BEGIN DATA SUPPLIED
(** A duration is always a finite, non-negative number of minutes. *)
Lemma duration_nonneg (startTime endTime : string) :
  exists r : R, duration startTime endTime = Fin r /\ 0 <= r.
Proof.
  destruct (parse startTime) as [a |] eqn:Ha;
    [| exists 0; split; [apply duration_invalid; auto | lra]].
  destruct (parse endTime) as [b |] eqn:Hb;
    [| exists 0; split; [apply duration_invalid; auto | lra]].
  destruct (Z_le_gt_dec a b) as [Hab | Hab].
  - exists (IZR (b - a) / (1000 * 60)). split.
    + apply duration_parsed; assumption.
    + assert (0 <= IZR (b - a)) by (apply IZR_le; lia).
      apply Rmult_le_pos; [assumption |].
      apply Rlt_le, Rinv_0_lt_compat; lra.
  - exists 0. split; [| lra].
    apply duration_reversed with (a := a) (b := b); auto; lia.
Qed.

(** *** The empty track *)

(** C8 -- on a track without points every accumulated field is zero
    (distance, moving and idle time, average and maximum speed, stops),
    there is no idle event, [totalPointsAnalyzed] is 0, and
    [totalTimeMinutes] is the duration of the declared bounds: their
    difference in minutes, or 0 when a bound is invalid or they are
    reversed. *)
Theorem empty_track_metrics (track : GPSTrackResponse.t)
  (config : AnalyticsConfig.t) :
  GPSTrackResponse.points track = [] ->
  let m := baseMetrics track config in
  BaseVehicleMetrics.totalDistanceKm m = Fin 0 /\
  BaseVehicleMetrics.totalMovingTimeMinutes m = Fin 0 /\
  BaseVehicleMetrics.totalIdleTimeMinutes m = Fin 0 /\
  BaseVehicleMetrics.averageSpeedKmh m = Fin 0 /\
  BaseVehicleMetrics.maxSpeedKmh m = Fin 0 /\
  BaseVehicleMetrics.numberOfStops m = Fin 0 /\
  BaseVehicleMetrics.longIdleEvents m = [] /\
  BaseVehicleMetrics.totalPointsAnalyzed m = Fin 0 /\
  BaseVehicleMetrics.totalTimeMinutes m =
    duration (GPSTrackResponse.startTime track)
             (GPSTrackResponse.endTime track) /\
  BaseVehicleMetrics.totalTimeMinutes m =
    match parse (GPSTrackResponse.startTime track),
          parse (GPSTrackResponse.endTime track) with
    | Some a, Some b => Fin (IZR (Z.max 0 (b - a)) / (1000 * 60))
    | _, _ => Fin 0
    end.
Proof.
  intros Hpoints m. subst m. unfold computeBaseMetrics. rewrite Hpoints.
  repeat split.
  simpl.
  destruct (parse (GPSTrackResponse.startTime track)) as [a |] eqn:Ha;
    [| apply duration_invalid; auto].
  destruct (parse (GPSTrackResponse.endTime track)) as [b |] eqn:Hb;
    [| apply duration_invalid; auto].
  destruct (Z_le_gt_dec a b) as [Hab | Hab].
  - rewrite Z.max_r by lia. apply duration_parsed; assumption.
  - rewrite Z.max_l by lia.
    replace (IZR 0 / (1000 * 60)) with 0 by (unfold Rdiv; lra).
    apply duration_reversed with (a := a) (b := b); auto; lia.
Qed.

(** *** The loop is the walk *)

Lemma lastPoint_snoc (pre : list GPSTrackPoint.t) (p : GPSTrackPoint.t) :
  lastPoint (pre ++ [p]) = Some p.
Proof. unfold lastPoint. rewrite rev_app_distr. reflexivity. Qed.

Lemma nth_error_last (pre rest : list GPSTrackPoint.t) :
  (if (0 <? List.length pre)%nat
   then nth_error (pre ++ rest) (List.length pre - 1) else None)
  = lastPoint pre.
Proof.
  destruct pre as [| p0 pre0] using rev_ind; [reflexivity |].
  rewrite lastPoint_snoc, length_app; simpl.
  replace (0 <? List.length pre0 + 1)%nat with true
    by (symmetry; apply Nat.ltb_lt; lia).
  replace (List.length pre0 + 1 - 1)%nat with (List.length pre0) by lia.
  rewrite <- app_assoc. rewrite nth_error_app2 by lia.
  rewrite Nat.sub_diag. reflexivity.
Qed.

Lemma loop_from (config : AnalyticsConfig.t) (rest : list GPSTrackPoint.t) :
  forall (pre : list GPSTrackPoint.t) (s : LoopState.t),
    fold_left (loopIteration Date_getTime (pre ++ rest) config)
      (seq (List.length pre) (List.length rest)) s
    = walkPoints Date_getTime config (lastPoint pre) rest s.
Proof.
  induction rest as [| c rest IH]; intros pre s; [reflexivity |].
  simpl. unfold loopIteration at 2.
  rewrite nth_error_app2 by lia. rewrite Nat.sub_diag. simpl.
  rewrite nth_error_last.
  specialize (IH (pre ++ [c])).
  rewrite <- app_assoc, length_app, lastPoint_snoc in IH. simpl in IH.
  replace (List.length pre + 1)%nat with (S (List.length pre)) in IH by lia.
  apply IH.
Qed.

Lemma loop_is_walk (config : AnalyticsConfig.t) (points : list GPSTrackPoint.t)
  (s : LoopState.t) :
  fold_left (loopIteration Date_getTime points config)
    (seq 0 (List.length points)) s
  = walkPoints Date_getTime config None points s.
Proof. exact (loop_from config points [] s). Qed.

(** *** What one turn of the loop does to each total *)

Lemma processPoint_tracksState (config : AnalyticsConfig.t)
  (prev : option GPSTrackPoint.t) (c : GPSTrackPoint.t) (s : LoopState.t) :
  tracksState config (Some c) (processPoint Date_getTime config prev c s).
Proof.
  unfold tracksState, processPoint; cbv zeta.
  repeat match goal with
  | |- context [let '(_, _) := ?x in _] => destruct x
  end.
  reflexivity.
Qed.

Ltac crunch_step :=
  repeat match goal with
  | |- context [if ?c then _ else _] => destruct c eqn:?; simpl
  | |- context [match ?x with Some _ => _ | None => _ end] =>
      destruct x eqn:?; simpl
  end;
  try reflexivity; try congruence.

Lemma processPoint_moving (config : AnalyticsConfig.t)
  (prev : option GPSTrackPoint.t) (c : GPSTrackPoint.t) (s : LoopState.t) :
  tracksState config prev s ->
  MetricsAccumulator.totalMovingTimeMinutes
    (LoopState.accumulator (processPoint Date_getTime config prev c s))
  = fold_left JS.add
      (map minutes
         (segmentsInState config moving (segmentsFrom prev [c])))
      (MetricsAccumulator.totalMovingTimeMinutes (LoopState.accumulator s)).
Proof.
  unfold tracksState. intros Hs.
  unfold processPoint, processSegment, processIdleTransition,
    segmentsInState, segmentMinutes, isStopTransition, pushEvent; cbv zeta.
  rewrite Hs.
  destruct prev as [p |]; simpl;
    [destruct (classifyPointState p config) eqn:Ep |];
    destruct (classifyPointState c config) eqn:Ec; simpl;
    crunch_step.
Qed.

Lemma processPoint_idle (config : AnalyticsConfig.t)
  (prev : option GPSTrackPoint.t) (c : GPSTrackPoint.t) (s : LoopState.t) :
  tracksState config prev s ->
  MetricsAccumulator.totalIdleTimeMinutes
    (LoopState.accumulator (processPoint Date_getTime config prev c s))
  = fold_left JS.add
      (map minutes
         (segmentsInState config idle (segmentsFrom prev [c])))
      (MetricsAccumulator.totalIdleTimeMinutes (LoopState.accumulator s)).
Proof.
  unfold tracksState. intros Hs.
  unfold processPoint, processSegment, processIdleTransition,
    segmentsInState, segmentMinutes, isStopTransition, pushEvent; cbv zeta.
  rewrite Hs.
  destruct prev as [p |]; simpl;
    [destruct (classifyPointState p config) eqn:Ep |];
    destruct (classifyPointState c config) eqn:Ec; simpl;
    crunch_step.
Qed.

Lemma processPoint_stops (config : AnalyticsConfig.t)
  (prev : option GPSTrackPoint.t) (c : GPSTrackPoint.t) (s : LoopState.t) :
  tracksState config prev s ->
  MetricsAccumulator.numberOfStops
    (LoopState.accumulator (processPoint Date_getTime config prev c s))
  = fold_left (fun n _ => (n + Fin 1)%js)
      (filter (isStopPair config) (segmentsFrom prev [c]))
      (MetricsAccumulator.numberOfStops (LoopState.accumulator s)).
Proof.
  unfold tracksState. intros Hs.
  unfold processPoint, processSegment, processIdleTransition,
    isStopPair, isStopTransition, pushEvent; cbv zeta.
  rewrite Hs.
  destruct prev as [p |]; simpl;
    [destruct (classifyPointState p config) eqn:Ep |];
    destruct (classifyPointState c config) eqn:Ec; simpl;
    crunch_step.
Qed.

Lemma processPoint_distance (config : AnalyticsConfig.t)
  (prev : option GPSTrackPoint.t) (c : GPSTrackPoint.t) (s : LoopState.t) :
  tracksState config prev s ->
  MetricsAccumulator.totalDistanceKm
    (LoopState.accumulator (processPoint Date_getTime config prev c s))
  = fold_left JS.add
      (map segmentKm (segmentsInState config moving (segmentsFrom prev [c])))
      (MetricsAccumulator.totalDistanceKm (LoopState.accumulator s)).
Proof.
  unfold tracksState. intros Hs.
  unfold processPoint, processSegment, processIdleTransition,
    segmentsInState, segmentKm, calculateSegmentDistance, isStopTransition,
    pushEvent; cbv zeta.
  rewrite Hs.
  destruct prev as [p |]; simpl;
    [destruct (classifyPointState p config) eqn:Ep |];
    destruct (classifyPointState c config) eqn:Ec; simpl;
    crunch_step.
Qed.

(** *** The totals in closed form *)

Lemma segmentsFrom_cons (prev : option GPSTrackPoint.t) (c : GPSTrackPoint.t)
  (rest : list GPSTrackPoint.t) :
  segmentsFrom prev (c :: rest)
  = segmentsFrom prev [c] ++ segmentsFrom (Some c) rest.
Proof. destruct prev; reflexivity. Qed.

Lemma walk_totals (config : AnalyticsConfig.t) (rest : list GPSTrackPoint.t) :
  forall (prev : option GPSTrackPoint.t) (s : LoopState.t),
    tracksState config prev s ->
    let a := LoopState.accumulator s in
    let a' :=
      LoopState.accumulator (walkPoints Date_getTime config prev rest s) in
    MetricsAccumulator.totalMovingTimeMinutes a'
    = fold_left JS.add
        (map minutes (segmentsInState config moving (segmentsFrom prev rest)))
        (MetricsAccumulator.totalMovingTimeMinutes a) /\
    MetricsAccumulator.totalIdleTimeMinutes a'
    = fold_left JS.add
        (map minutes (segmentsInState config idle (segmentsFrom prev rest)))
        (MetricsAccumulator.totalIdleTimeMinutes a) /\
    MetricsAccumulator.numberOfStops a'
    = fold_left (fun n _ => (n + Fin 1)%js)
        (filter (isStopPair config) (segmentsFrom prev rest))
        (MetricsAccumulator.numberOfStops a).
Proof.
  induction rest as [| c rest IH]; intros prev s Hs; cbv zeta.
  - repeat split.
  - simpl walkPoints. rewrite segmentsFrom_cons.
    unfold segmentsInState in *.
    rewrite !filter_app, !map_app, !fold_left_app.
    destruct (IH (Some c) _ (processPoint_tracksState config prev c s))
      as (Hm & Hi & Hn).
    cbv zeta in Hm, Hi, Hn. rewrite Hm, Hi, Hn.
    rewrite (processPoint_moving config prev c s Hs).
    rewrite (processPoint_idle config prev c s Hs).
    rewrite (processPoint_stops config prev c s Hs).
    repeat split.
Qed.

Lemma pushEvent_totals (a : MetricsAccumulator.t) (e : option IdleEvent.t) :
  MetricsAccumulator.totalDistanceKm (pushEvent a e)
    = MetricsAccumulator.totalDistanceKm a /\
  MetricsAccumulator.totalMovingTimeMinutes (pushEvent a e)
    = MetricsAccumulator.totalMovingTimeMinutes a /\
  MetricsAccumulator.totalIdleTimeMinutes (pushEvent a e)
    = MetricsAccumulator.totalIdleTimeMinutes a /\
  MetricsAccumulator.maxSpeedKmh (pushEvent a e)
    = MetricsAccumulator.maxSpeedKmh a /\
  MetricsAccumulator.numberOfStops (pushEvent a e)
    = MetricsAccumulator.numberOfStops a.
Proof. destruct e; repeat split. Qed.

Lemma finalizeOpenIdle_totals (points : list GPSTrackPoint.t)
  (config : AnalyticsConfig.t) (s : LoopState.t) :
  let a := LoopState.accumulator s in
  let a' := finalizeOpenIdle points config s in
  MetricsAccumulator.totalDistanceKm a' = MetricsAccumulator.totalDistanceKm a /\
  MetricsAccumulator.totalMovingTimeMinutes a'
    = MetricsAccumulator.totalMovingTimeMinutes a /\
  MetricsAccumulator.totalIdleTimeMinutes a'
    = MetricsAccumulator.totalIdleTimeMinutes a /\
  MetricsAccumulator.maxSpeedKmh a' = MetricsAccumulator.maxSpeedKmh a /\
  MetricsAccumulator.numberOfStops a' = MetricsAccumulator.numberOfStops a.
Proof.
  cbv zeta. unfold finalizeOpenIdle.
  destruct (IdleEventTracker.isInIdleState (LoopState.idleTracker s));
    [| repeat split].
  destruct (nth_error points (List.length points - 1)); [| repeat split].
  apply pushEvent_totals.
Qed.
END DATA SUPPLIED
BEGIN DATA SUPPLIED
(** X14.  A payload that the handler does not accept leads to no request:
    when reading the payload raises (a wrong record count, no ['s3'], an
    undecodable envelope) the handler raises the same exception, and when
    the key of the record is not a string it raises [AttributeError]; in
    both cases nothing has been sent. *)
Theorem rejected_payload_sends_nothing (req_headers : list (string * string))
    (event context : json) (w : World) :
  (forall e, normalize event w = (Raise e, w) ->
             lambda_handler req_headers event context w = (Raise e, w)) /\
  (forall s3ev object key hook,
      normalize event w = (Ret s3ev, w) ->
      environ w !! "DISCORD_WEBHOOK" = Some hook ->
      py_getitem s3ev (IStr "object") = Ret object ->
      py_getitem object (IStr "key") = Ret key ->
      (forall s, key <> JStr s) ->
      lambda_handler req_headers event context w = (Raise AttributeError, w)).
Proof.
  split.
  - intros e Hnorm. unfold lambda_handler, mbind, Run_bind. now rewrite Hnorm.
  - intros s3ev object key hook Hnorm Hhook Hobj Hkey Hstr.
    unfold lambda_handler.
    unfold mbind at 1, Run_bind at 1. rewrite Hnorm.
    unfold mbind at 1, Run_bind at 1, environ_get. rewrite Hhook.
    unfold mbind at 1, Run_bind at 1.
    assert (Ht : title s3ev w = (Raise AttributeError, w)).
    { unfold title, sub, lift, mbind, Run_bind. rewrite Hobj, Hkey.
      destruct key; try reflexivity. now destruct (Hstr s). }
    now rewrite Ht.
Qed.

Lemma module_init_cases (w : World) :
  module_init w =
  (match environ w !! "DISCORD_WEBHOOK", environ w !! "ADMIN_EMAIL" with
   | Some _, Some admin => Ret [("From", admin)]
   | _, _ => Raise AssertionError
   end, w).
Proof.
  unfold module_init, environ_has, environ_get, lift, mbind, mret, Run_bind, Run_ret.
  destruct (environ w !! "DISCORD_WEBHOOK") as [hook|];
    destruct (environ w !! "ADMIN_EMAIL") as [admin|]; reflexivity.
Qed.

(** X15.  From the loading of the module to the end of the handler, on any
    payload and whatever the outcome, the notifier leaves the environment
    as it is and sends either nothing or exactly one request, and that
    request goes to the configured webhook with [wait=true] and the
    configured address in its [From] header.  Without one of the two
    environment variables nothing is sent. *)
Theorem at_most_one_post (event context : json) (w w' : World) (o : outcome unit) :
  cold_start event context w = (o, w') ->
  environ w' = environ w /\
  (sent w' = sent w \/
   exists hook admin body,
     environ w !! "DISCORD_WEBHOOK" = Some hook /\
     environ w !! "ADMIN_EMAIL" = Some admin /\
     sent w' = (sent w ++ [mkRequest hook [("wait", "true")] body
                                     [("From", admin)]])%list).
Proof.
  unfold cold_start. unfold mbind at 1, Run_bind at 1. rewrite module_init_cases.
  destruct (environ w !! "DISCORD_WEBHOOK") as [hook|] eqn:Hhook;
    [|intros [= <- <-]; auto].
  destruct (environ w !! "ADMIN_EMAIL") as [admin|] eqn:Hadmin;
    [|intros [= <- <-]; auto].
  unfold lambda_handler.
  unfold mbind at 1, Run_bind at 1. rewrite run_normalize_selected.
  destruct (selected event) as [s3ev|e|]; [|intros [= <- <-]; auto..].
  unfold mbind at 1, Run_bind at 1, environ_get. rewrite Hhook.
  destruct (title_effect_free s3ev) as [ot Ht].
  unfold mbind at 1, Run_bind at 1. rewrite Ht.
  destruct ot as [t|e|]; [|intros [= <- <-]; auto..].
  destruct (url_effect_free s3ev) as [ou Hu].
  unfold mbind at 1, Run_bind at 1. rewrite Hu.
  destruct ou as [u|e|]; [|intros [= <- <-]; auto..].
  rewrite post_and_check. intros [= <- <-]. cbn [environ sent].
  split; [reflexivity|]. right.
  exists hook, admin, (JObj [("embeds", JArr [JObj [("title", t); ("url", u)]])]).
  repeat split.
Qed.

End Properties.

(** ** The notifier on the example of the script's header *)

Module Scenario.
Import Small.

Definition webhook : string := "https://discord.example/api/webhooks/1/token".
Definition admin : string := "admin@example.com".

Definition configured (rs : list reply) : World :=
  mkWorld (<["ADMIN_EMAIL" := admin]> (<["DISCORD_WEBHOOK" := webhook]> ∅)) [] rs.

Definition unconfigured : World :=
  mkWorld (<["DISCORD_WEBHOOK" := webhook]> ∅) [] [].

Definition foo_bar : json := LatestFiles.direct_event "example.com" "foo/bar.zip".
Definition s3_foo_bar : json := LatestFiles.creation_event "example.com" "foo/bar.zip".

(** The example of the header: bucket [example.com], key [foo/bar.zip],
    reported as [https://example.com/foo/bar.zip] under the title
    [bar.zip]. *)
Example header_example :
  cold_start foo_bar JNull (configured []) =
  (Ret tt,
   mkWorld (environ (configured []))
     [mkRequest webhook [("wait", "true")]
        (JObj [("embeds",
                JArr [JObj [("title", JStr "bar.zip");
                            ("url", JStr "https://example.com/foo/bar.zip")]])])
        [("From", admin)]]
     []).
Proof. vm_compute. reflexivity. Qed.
END DATA SUPPLIED
WORK INSTRUCTION: Copy out, word for word, the part of the entries above that begins at the line with "replace (0 <?" and ends at the line with "forall (pre : list", including both.

RESPONSE BOX:
  replace (0 <? List.length pre0 + 1)%nat with true
    by (symmetry; apply Nat.ltb_lt; lia).
  replace (List.length pre0 + 1 - 1)%nat with (List.length pre0) by lia.
  rewrite <- app_assoc. rewrite nth_error_app2 by lia.
  rewrite Nat.sub_diag. reflexivity.
Qed.

Lemma loop_from (config : AnalyticsConfig.t) (rest : list GPSTrackPoint.t) :
  forall (pre : list GPSTrackPoint.t) (s : LoopState.t),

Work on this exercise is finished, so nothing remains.